The Block Island project is an excellent example of how an “all-of-the-above” approach to energy production can lead to an affordable, reliable and diverse mix of resources to power our nation’s future. And the U.S. Energy Information Administration projects we will need more of all forms of offshore energy, both traditional and renewable, to meet growing U.S. and global energy demands in the coming decades.
To its credit, the Obama administration has been laserfocused on facilitating the birth and growth of offshore wind development. But in order to strike the correct energy balance, the incoming Trump administration should look for ways to facilitate rather than thwart, the development of new sources of offshore oil and natural gas. The Fiscal Year 2017 Interior and Environment Appropriations bill, passed by the House in July, is a good model.
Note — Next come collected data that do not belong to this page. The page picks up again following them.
(* ===== verification/Inode.v ===== *)
(** * Inodes: fs/inode.c, and [new_inode] of fs/bitmap.c

    Locks, [write_inode] and [sync_inodes] are in Buffer, since writing out a
    buffer may need them. *)

From Stdlib Require Import ZArith Lia.
From stdpp Require Import base numbers list gmap strings.
From S2P Require Import Prelude Memory Task Sched Kernel Blk Buffer Posix Bitmap.

Section inode.
Context {E : Env}.

Definition invalidate_inodes (dev : Z) : M kernel unit :=
  for_range 0 (Z.to_nat NR_INODE) (fun i =>
    do! wait_on_inode i in
    let! n := get_inode i in
    when (i_dev n =? dev) (set_inode i (fun n => n <| i_dirt := 0 |> <| i_dev := 0 |>))).

(** ** Blocks of a file *)

(** [if (create && !inode->i_zone[k]) ...]: a new block for an entry of the
    inode. *)
Definition bmap_zone (inode k : Z) (create : bool) : M kernel unit :=
  let! z := get_zone inode k in
  if create && negb (istrue z) then
    let! n := get_inode inode in
    let! j := new_block (i_dev n) in
    do! set_zone inode k j in
    let! z := get_zone inode k in
    when (istrue z) (
      let! t := gets (fun s => CURRENT_TIME (sch s)) in
      set_inode inode (fun n => n <| i_ctime := u32 t |> <| i_dirt := 1 |>))
  else ret tt.

(** The entry [k] of the block in [bh], a new block if it has none. *)
Definition bmap_entry (dev bh k : Z) (create : bool) : M kernel Z :=
  let! i := zone_entry bh k in
  if create && negb (istrue i) then
    let! i := new_block dev in
    do! when (istrue i) (
      do! set_bh bh (fun b => b <| b_data ::= fun l => set_le16 l (2 * k) i |>) in
      set_bh bh (fun b => b <| b_dirt := 1 |>)) in
    ret i
  else ret i.

(** The entry [k] of the block [zone] of zone numbers; 0 when it cannot be
    read. *)
Definition bmap_indirect (inode zone k : Z) (create : bool) : M kernel Z :=
  let! n := get_inode inode in
  let! r := bread (i_dev n) zone in
  match r with
  | None => ret 0
  | Some bh =>
    let! n := get_inode inode in
    let! i := bmap_entry (i_dev n) bh k create in
    do! brelse (Some bh) in
    ret i
  end.

Definition _bmap (inode block : Z) (create : bool) : M kernel Z :=
  if block <? 0 then panic "_bmap: block < 0" else
  if 7 + 512 + 512 * 512 <=? block then panic "_bmap: block > big" else
  if block <? 7 then
    do! bmap_zone inode block create in
    get_zone inode block
  else
  let block := block - 7 in
  if block <? 512 then
    do! bmap_zone inode 7 create in
    let! z := get_zone inode 7 in
    if negb (istrue z) then ret 0 else
    bmap_indirect inode z block create
  else
  let block := block - 512 in
  do! bmap_zone inode 8 create in
  let! z := get_zone inode 8 in
  if negb (istrue z) then ret 0 else
  let! i := bmap_indirect inode z (Z.shiftr block 9) create in
  if negb (istrue i) then ret 0 else
  bmap_indirect inode i (Z.land block 511) create.

Definition bmap (inode block : Z) : M kernel Z := _bmap inode block false.
Definition create_block (inode block : Z) : M kernel Z := _bmap inode block true.

(** ** Release *)

(** From [repeat]. *)
Fixpoint iput_loop (fuel : nat) (i : Z) : M kernel unit :=
  match fuel with
  | O => Prelude.blocked
  | Datatypes.S fuel' =>
    let! n := get_inode i in
    if 1 <? i_count n then set_inode i (fun n => n <| i_count ::= fun c => u16 (c - 1) |>) else
    if negb (istrue (i_nlinks n)) then
      do! truncate i in
      free_inode (Some i)
    else if istrue (i_dirt n) then
      do! write_inode i in
      do! wait_on_inode i in
      iput_loop fuel' i
    else set_inode i (fun n => n <| i_count ::= fun c => u16 (c - 1) |>)
  end.

Definition iput (inode : option Z) : M kernel unit :=
  match inode with
  | None => ret tt
  | Some i =>
    do! wait_on_inode i in
    let! n := get_inode i in
    if negb (istrue (i_count n)) then panic "iput: trying to free free inode" else
    if istrue (i_pipe n) then
      do! wake_up (i_wait i) in
      do! set_inode i (fun n => n <| i_count ::= fun c => u16 (c - 1) |>) in
      let! n := get_inode i in
      if istrue (i_count n) then ret tt else
      do! on_memory (free_page (i_size n)) in
      set_inode i (fun n => n <| i_count := 0 |> <| i_dirt := 0 |> <| i_pipe := 0 |>)
    else if negb (istrue (i_dev n)) then
      set_inode i (fun n => n <| i_count ::= fun c => u16 (c - 1) |>)
    else
      do! (if S_ISBLK (i_mode n) then
             let! z := get_zone i 0 in
             do! sync_dev z in
             wait_on_inode i
           else ret tt) in
      iput_loop (Datatypes.S patience) i
  end.

(** ** Allocation *)

(** The [for] of [get_empty_inode], which moves [last_inode] around the table:
    the last unused entry it passed, or the first that is clean and not
    locked. *)
Fixpoint empty_scan (n : nat) (found : option Z) : M kernel (option Z) :=
  match n with
  | O => ret found
  | Datatypes.S n' =>
    do! modify (fun s => s <| last_inode ::= fun i => if NR_INODE <=? i + 1 then 0 else i + 1 |>) in
    let! i := gets last_inode in
    let! n := get_inode i in
    if istrue (i_count n) then empty_scan n' found else
    if negb (istrue (i_dirt n)) && negb (istrue (i_lock n)) then ret (Some i)
    else empty_scan n' (Some i)
  end.

(** [while (inode->i_dirt) { ... }] *)
Fixpoint clean_inode (fuel : nat) (i : Z) : M kernel unit :=
  match fuel with
  | O => Prelude.blocked
  | Datatypes.S fuel' =>
    let! n := get_inode i in
    if negb (istrue (i_dirt n)) then ret tt else
    do! write_inode i in
    do! wait_on_inode i in
    clean_inode fuel' i
  end.

Fixpoint get_empty_inode_loop (fuel : nat) : M kernel Z :=
  match fuel with
  | O => Prelude.blocked
  | Datatypes.S fuel' =>
    let! r := empty_scan (Z.to_nat NR_INODE) None in
    match r with
    | None => panic "No free inodes in mem"
    | Some i =>
      do! wait_on_inode i in
      do! clean_inode (Datatypes.S patience) i in
      let! n := get_inode i in
      if istrue (i_count n) then get_empty_inode_loop fuel' else
      do! set_inode i (fun _ => zero_inode) in
      do! set_inode i (fun n => n <| i_count := 1 |>) in
      ret i
    end
  end.

(** Never a null pointer: the callers' tests for it do not fail. *)
Definition get_empty_inode : M kernel Z := get_empty_inode_loop (Datatypes.S patience).

Definition get_pipe_inode : M kernel (option Z) :=
  let! i := get_empty_inode in
  let! page := on_memory get_free_page in
  do! set_inode i (fun n => n <| i_size := page |>) in
  if negb (istrue page) then
    do! set_inode i (fun n => n <| i_count := 0 |>) in
    ret None
  else
    do! set_inode i (fun n => n <| i_count := 2 |>) in
    do! set_zone i 1 0 in
    do! set_zone i 0 0 in
    do! set_inode i (fun n => n <| i_pipe := 1 |>) in
    ret (Some i).

(** ** Reading an inode *)

Definition read_inode (i : Z) : M kernel unit :=
  do! lock_inode i in
  let! n := get_inode i in
  let! r := get_super (i_dev n) in
  match r with
  | None => panic "trying to read inode without dev"
  | Some sbi =>
    let! n := get_inode i in
    let! sb := get_sb sbi in
    let! r := bread (i_dev n) (inode_block sb (i_num n)) in
    match r with
    | None => panic "unable to read i-node block"
    | Some bh =>
      let! n := get_inode i in
      let! b := get_bh bh in
      let! n := valid (read_d_inode (b_data b) (inode_offset (i_num n)) n) in
      do! set_inode i (fun _ => n) in
      do! brelse (Some bh) in
      unlock_inode i
    end
  end.

(** The super block that is mounted on an inode. *)
Definition mounted_on (i : Z) : M kernel (option (Z * super_block_t)) :=
  let! l := gets super_block in
  ret ((fun p => (Z.of_nat p.1, p.2)) <$> list_find (fun sb => s_imount sb = Some i) (take (Z.to_nat NR_SUPER) l)).

(** The search of [iget] from entry [i] on; it starts again when the entry
    changed while its lock was waited for, and for the root of a mounted file
    system.  At the end of the table, the device and number then searched for. *)
Fixpoint iget_loop (fuel : nat) (empty i dev nr : Z) : M kernel (Z + Z * Z) :=
  match fuel with
  | O => Prelude.blocked
  | Datatypes.S fuel' =>
    if NR_INODE <=? i then ret (inr (dev, nr)) else
    let! n := get_inode i in
    if negb (i_dev n =? dev) || negb (i_num n =? nr) then iget_loop fuel' empty (i + 1) dev nr else
    do! wait_on_inode i in
    let! n := get_inode i in
    if negb (i_dev n =? dev) || negb (i_num n =? nr) then iget_loop fuel' empty 0 dev nr else
    do! set_inode i (fun n => n <| i_count ::= fun c => u16 (c + 1) |>) in
    let! n := get_inode i in
    if istrue (i_mount n) then
      let! r := mounted_on i in
      match r with
      | None => do! iput (Some empty) in ret (inl i)
      | Some (sbi, _) =>
        do! iput (Some i) in
        let! sb := get_sb sbi in
        iget_loop fuel' empty 0 (s_dev sb) ROOT_INO
      end
    else
      do! iput (Some empty) in
      ret (inl i)
  end.

(** The table is searched once for each mounted file system and once after
    each sleep. *)
Definition iget (dev nr : Z) : M kernel Z :=
  if negb (istrue dev) then panic "iget with dev == 0" else
  let! empty := get_empty_inode in
  let! r := iget_loop (Z.to_nat (NR_INODE + 1) * (Z.to_nat NR_SUPER + Datatypes.S patience)) empty 0 dev nr in
  match r with
  | inl i => ret i
  | inr (dev, nr) =>
    do! set_inode empty (fun n => n <| i_dev := u16 dev |>) in
    do! set_inode empty (fun n => n <| i_num := u16 nr |>) in
    do! read_inode empty in
    ret empty
  end.

(** ** A new inode *)

Definition new_inode (dev : Z) : M kernel (option Z) :=
  let! i := get_empty_inode in
  let! r := get_super dev in
  match r with
  | None => panic "new_inode with unknown device"
  | Some sbi =>
    let! sb := get_sb sbi in
    let! r := map_search (s_imap sb) 0 in
    let full := match r with Some (k, _, j) => s_ninodes sb <? j + k * 8192 | None => true end in
    match r, full with
    | Some (k, bh, j), false =>
      let! old := set_bit j bh in
      if old : bool then panic "new_inode: bit already set" else
      do! set_bh bh (fun b => b <| b_dirt := 1 |>) in
      let! t := on_sched get_current in
      let! now := gets (fun s => CURRENT_TIME (sch s)) in
      do! set_inode i (fun n => n <| i_count := 1 |> <| i_nlinks := 1 |> <| i_dev := u16 dev |>
        <| i_uid := euid t |> <| i_gid := u8 (egid t) |> <| i_dirt := 1 |> <| i_num := u16 (j + k * 8192) |>
        <| i_ctime := u32 now |> <| i_atime := u32 now |> <| i_mtime := u32 now |>) in
      ret (Some i)
    | _, _ => do! iput (Some i) in ret None
    end
  end.
End inode.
In addition to smart policy provisions that support access to new federal offshore areas, the bill keeps existing areas, including offshore Alaska, open for continued exploration.
By keeping Atlantic and eastern Gulf of Mexico waters open to research and exploration using modern seismic surveys, we can also further our understanding of America’s true offshore energy potential. The bill rightfully keeps Gulf of Mexico Energy Security Act funds in states that host offshore energy development, prevents further implementation of the administration’s ocean zoning executive order, and allows for the continued use of environmentally safe well-stimulation techniques offshore California.
The Block Island Wind Farm is a remarkable first step for America’s emerging offshore wind industry and is a step in the right direction towards a truly all of the-above offshore energy portfolio consisting of both traditional and renewable energy sources. I am proud that two of our organization’s members, both of which are traditionally active in the oil and gas industry, contributed to this historic achievement. Gulf Island Fabrication constructed the turbine foundations offsite in the Gulf of Mexico, and Montco Offshore vessels helped install the windfarm off of Rhode Island, demonstrating that offshore oil and gas companies and offshore wind companies can support, rather than compete with, each other.
Indeed, there is room offshore for fossil fuel development and renewable energy development alongside a thriving fishing and recreational industry, if policymakers at the state and federal levels continue to support efforts to improve the nation’s energy security through an all-of-the-above approach to energy production.